Drilling into the accretion of resentments in a marriage, the therapist Robin Shohet (quoted in Marina Cantacuzino’s wonderful book Forgiveness) held some sessions with groups of couples. “There was much laughter at these workshops as we recognised that we were all ‘at it’ in gross or subtle ways – gossiping, put-downs, ‘forgetting’, being late, not doing the dishes, sulking, withholding, refusing to acknowledge someone, envy, infidelity, being a failure, being a success even. None of these in themselves is necessarily vengeful, but all could be seen through the eyes of revenge.”
The problem with intimate relationships, marriages at the apex, is that resentments can be constantly replenished. A core component of forgiveness is to get some distance from the event, but how do you manage that when, pattern-finding species that we are, there is always a fresh event to remind you of the last?
We can’t talk about marriage sabbaticals without mentioning the ones you need because you are sick of each other. If you take Jarvis’s original conception, which was about creating a generative, introspective space that you come back from bringing a truer, happier self to the marriage, this is its opposite – getting out of Dodge, in the hope that the shock and drama might remind you of what you once saw in Dodge.
The social conception of marriage will allow that “no one size fits all” and all relationships are idiosyncratic. But there is an expectation beneath this that trumps the cliche with a platitude: that marriage should exist in a state of harmony, or it’s not a real marriage.
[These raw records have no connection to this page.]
(** The closures the manager gives to the runtime for a label, and the code of
    the plugins that it runs on the main thread. *)
Class ManagerHooks {RTy : RuntimeTypes} := {
  window_listener : string → window_handler;
  webview_listener : string → webview_handler;
  window_created : string → list Cmd;
  webview_created : string → list Cmd;
  (** the directory of the application in [BaseDirectory::LocalData] *)
  local_data_dir : option string;
  (** the label a listener was made for *)
  listener_label : window_handler → option string;
  webview_listener_label : webview_handler → option string;
  path_is_file : string → bool;
  (** the feature [protocol-asset], and the scheme of the isolation pattern *)
  asset_protocol : bool;
  isolation_schema : option string;
  (** the preparation of the other attributes, which may refuse the webview; it
      gets the label of the webview and of the window, and the data directory *)
  prepare_attributes : string → string → option string → attributes → outcome Refusal attributes;
}.

Module Windows.

Section Manager.
Context {RTy : RuntimeTypes} {NA : Native} {U : UnicodeTables} {MH : ManagerHooks}.

(** ** Labels *)
Definition is_label_valid (label : string) : bool :=
  forallb (λ c, Listeners.is_alphanumeric c || (c =? 45)%N || (c =? 47)%N || (c =? 58)%N || (c =? 95)%N)
    (Listeners.chars (String.length label) (bytes label)).

(** ** State *)
Record Window := mk_win {
  w_label : string;
  w_id : WindowId;
}.

(** The window of a webview is shared by its clones. *)
Record Webview := mk_web {
  v_label : string;
  v_window : Window;
  v_dispatcher : WebviewDispatcher;
}.

Record Manager := mk_manager {
  m_windows : gmap string Window;
  m_webviews : gmap string Webview;
  (** the schemes that the application registered *)
  m_protocols : list string;
  (** the events emitted to all, with the label they carry *)
  m_emitted : list (string * string);
}.

Inductive Error :=
| InvalidWindowLabel
| WindowLabelAlreadyExists (label : string)
| WebviewLabelAlreadyExists (label : string)
| CannotReparentWebviewWindow
| Refused (r : Refusal)
| RuntimeError (e : Runtime.Error).

Definition set_wins (f : gmap string Window → gmap string Window) (m : Manager) : Manager :=
  mk_manager (f (m_windows m)) (m_webviews m) (m_protocols m) (m_emitted m).
Definition set_webs (f : gmap string Webview → gmap string Webview) (m : Manager) : Manager :=
  mk_manager (m_windows m) (f (m_webviews m)) (m_protocols m) (m_emitted m).
Definition emit (event label : string) (m : Manager) : Manager :=
  mk_manager (m_windows m) (m_webviews m) (m_protocols m) (m_emitted m ++ [(event, label)]).

(** A call returns a result, with the manager and the runtime after it. *)
Abbreviation MRes A := (outcome Empty_set (outcome Error A * Manager * Context)).

(** ** Windows *)
Definition PendingWindow_new (label : string) : outcome Error string :=
  if negb (is_label_valid label) then Err InvalidWindowLabel else Ok label.

Definition prepare_window (label : string) (m : Manager) : outcome Error string :=
  if decide (is_Some (m_windows m !! label)) then Err (WindowLabelAlreadyExists label) else Ok label.

Definition attach_window (label : string) (id : WindowId) (m : Manager) (c : Context)
    : outcome Empty_set (Window * Manager * Context) :=
  let window := mk_win label id in
  c ← run_cmd (OnWindowEvent id (window_listener label)) c;
  let m := set_wins (<[label := window]>) m in
  c ← run_cmd (RunOnMainThread (window_created label)) c;
  Ok (window, m, c).

(** The webviews of a window, in the order of the map. *)
Definition window_webviews (label : string) (m : Manager) : list Webview :=
  filter (λ v, w_label (v_window v) = label) (map_to_list (m_webviews m)).*2.

Definition is_webview_window (window : Window) (m : Manager) : bool :=
  forallb (λ v, bool_decide (v_label v = w_label window)) (window_webviews (w_label window) m).

(** ** Webviews *)
Definition add_unless (scheme : string) (registered : list string) : list string :=
  if decide (scheme ∈ registered) then registered else registered ++ [scheme].

(** The schemes of a webview. Those of the application come first, then the
    schemes of tauri that it did not register. *)
Definition scheme_protocols (registered : list string) : list string :=
  let registered := add_unless "ipc" (add_unless "tauri" registered) in
  let registered := if asset_protocol then add_unless "asset" registered else registered in
  match isolation_schema with Some schema => add_unless schema registered | None => registered end.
This was tested quite severely by the pandemic. “Lockdown really showed the importance of space in relationships,” Jarvis says. “Couples were spending so much more time together than they normally did, and a marriage sabbatical in a post-Covid landscape is easier to digest.”
There was also a powerful social pressure to pretend that lockdowns had improved your relationship, that inescapable physical intimacy had led to greater emotional intimacy. The acceptable narratives around that time were of longstanding couples who were suddenly having sex in the afternoons again, new couples who had taken something fragile and nurtured it into solidity.
This disconnect between the cliche, that we are all allowed to be different, and the platitude, that all marriages are states of harmony unless they are over, creates narrow tramlines, in which you either knuckle down or get a divorce. A number of law firms have reported soaring divorce inquiries, and the Courts and Tribunals Service recorded a sudden spike in applications after “no-fault divorce” was introduced earlier this year in England and Wales. I am agnostic about divorce rates and would never say, what a crying shame that at least some of those people didn’t try a sabbatical first and see if that improved things. It is possible that more people should get divorced if they could afford to.
Which brings us to the brute reality that the marriage sabbatical was only ever an option for the affluent or, at a push, the very hardy and retired, who don’t mind camping and don’t need wifi. The original, throwaway question – where are you supposed to go, to a hotel? – is actually the thorniest. Heading into the coming economic crisis, never mind a sabbatical from one another, we’ll be huddling together for warmth. So this is very much a hypothetical question for the sunlit uplands.
Nevertheless, it would be useful to admit the real rhythm of marriage, which is not a constant state of harmony, but rather, a cycle of harmony, disharmony and repair in constant flux. Some people’s fluxes last years, and other people’s 20 minutes. If we could let in the tiny ray of light that is the sabbatical, implicitly allowing in the unsayable fact that sometimes we would rather be apart than together, we might struggle less in trying to match the myth of marriage to its reality.